■ Problem ■
Write out every line exactly, from the first line of the records below through the line that contains "comes before the".
---------------
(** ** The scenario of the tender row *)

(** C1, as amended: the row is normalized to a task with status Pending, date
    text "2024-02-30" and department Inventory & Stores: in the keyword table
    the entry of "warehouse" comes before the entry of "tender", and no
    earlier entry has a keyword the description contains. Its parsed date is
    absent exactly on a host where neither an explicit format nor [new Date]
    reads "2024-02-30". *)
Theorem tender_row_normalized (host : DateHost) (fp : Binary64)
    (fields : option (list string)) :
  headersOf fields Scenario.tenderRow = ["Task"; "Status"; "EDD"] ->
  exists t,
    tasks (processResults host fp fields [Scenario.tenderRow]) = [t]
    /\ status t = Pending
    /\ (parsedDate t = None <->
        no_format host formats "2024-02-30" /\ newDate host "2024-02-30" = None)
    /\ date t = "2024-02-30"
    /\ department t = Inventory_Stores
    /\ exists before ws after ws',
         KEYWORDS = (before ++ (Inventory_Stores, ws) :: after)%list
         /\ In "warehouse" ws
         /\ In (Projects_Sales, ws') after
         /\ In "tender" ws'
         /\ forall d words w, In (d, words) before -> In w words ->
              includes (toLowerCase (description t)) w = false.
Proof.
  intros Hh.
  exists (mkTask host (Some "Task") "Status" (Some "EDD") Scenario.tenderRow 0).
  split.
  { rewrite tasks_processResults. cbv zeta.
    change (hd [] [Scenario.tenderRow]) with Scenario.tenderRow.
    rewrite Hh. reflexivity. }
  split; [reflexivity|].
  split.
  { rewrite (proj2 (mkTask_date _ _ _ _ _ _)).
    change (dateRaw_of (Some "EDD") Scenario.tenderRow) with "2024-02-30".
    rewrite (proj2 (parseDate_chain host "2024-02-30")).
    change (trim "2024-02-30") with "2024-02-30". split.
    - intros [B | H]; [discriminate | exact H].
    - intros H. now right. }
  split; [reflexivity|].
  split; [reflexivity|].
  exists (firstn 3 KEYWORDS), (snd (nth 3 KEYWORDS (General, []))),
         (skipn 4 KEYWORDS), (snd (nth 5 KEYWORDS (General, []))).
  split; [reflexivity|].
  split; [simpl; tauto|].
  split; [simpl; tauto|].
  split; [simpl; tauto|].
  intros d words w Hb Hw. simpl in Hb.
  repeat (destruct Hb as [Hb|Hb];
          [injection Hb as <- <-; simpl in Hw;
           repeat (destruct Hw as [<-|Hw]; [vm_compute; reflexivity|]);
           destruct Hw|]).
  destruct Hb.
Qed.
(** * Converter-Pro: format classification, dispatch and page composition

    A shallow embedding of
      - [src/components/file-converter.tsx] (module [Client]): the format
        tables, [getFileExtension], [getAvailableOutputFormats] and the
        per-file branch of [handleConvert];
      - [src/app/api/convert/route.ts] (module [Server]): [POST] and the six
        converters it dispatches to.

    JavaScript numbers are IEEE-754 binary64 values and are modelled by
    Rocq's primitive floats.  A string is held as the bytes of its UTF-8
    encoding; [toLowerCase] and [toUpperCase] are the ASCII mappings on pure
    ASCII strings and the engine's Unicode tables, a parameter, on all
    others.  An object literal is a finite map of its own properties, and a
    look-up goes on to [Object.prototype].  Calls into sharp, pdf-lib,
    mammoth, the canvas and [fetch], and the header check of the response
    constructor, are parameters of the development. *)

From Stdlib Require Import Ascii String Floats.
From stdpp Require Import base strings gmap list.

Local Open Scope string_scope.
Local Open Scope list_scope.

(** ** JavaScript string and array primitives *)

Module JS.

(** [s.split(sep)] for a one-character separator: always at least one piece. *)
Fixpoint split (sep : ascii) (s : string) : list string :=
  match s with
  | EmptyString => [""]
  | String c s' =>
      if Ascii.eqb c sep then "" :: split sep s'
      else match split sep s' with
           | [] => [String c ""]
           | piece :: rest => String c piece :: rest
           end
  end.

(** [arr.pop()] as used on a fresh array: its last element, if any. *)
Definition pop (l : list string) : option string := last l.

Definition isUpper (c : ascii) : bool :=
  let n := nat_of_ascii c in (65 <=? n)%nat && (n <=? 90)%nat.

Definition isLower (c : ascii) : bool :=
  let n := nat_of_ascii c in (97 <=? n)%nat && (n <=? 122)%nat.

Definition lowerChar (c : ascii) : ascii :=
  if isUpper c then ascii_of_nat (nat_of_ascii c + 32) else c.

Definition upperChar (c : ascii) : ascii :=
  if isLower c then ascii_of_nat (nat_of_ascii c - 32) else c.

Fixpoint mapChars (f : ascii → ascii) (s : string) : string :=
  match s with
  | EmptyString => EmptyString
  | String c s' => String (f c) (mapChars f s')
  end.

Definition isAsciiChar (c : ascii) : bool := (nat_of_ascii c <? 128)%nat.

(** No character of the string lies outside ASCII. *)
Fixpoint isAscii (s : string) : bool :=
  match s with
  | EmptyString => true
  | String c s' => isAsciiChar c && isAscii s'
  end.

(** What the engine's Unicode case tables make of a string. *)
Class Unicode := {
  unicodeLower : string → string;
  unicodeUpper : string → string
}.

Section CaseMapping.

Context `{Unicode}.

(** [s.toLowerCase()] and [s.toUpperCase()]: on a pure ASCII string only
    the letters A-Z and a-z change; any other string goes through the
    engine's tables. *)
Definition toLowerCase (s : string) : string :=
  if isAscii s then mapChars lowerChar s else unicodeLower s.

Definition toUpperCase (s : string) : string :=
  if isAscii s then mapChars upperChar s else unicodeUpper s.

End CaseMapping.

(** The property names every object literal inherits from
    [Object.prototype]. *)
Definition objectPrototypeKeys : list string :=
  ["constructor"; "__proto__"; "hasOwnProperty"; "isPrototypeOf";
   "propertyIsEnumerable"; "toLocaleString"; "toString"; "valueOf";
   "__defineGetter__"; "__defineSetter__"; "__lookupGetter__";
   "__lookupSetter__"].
---------------
■ Output ■
(** ** The scenario of the tender row *)

(** C1, as amended: the row is normalized to a task with status Pending, date
    text "2024-02-30" and department Inventory & Stores: in the keyword table
    the entry of "warehouse" comes before the entry of "tender", and no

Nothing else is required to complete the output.